Sad thing is, it lines up in their 2001 imagery, but 2017 is off by a few feet.
Are these "stamps in the grounds" actual survey pegs placed by licenced surveyors working from the official Lands & survey database after having triangulated from previously placed officvial survey pegs?
Misalignment of geomosaiced air photo images | poor rectification is one thing (and not altogether uncommon) but that's a world away from ground based triangulated surveying backed by dual GPS against ground station modern survey techniques (which extend from a time before air photo surveys became common).
The ortho imagery has the front of the properties too far back on one side of the street and too far forward on the other, so it is not a single property line issue. The data set [1] used has tolerances listed but it is frustrating that it translates to a survey.
Some examples of not my house. [2]
1. https://lariac-lacounty.hub.arcgis.com/pages/lariac5-documen...
2. https://imgur.com/a/Nqkdkjj
I think there is a fundamental limitation in US society that the only people that can challenge laws are the people that are damaged by them. You can't just look at the law in passing and take these exact obvious arguments to court because you have a little free time and money. You need free time, money, and a whole government agency coming after you trying to take all of your free time and money! What kind of power dynamic is that!?
We need a more comprehensive check and balance to get these laws in front of courts way earlier than that. I have some ideas if anyone is interested.
I'm a little interested, if you want to share a follow-up comment, but I had an idea of my own that I wanted to share too.

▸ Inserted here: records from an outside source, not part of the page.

(* ===== verification/InputClassify.v ===== *)
(** * Client input activity: what the program asked for

    [src/modules/terminal/src/input_activity.rs], first half: the parser of the
    program's output that records which terminal modes are enabled and which
    queries were made. Only replies to these may share the client's byte stream
    without counting as user input (second half). *)

From stdpp Require Import list.
From S2P Require Import Prelude TerminalStructure.

Local Open Scope N_scope.
Local Open Scope list_scope.
Local Open Scope rust_scope.

Definition esc : N := 27.
Definition focus_in : list N := [27; 91; 73].
Definition focus_out : list N := [27; 91; 79].
Definition max_negotiated_mode_requests : nat := 16.
Definition max_input_protocol_fragment_bytes : nat := 512.
Definition max_xtversion_body_bytes : nat := 256.
Definition max_kitty_keyboard_stack : nat := 8.

(** ** State *)

Record ModeRequest : Type := MkModeRequest { mr_private : bool; mr_mode : N }.
#[export] Instance ModeRequest_eq_dec : EqDecision ModeRequest.
Proof. solve_decision. Defined.

(** [device_attributes: [bool; 3]] and its siblings, as lists of that length. *)
Record NegotiatedReplies : Type := MkNegotiatedReplies {
  nr_device_attributes : list bool;
  nr_cursor_positions : list bool;
  nr_color_scheme_query : bool;
  nr_dynamic_colors : list bool;
  nr_keyboard_enhancement : bool;
  nr_mode_requests : list ModeRequest;
  nr_xtversion : bool
}.
#[export] Instance NegotiatedReplies_eta : Eta NegotiatedReplies := fun r =>
  MkNegotiatedReplies (nr_device_attributes r) (nr_cursor_positions r) (nr_color_scheme_query r)
    (nr_dynamic_colors r) (nr_keyboard_enhancement r) (nr_mode_requests r) (nr_xtversion r).
Definition negotiated_default : NegotiatedReplies :=
  MkNegotiatedReplies (replicate 3 false) (replicate 2 false) false (replicate 3 false) false []
    false.

Record ClientInputModes : Type := MkClientInputModes {
  cm_focus_reporting : bool;
  cm_mouse_button_reporting : bool;
  cm_mouse_drag_reporting : bool;
  cm_mouse_any_motion : bool;
  cm_mouse_sgr_encoding : bool;
  cm_color_scheme_reporting : bool;
  cm_kitty_keyboard_event_types : bool;
  cm_kitty_keyboard_stack : list bool;
  cm_kitty_keyboard_stack_len : nat
}.
#[export] Instance ClientInputModes_eta : Eta ClientInputModes := fun m =>
  MkClientInputModes (cm_focus_reporting m) (cm_mouse_button_reporting m)
    (cm_mouse_drag_reporting m) (cm_mouse_any_motion m) (cm_mouse_sgr_encoding m)
    (cm_color_scheme_reporting m) (cm_kitty_keyboard_event_types m) (cm_kitty_keyboard_stack m)
    (cm_kitty_keyboard_stack_len m).
Definition client_modes_default : ClientInputModes :=
  MkClientInputModes false false false false false false false
    (replicate max_kitty_keyboard_stack false) 0.

Definition mouse_reporting (self : ClientInputModes) : bool :=
  cm_mouse_button_reporting self || cm_mouse_drag_reporting self || cm_mouse_any_motion self.

Record CsiRequest : Type := MkCsiRequest {
  cr_prefix : option N;
  cr_value : N;
  cr_has_digits : bool;
  cr_dollar : bool;
  cr_invalid : bool
}.
#[export] Instance CsiRequest_eta : Eta CsiRequest := fun r =>
  MkCsiRequest (cr_prefix r) (cr_value r) (cr_has_digits r) (cr_dollar r) (cr_invalid r).
Definition csi_request_default : CsiRequest := MkCsiRequest None 0 false false false.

My vague understanding is that in international law, there is a mechanism by which, in theory, a nation can take up the grievance of an individual citizen and elevate that issue into a case that the nation itself has an interest in, which is then subject to the international legal processes that exists between nations.
Applying this principle within a nation, would mean that individual sub-national units (i.e. states, in the case of the US) would have standing to bring cases against other states or the federal government to the Supreme Court on behalf of individual citizens, even those resident in other states (presumably with the check and balance that the state legislature or executive bringing the case has to agree that the citizen's grievance was worth wasting their own state's tax payers' money to fight).
Of course this could lead to a tidal wave of unnecessary culture-war lawsuits being filed, as blue states and red states tried to undermine each other's laws, but I think that objection is somewhat misdirected. The real problem would be either that courts are understaffed / underfunded, or that it's somehow good that only the richest people with the most time on their hands can afford to challenge unconstitutional laws. Neither of those are really good reasons for disallowing the mechanism that I'm suggesting.
A concept that I heard about in at least one other country is that Governors and Presidents have an additional option when the legislature passes a bill to their desk. Instead of "sign" or "veto", there is at least an additional option of punting it directly to the constitutional court.
(Another tweak is that the constitutional court is not simultaneously an appellate court.)
and then of course is what I observed about who can have standing to bring something to the courts at all. I think one shouldn't need to be harmed already to bring a case to review.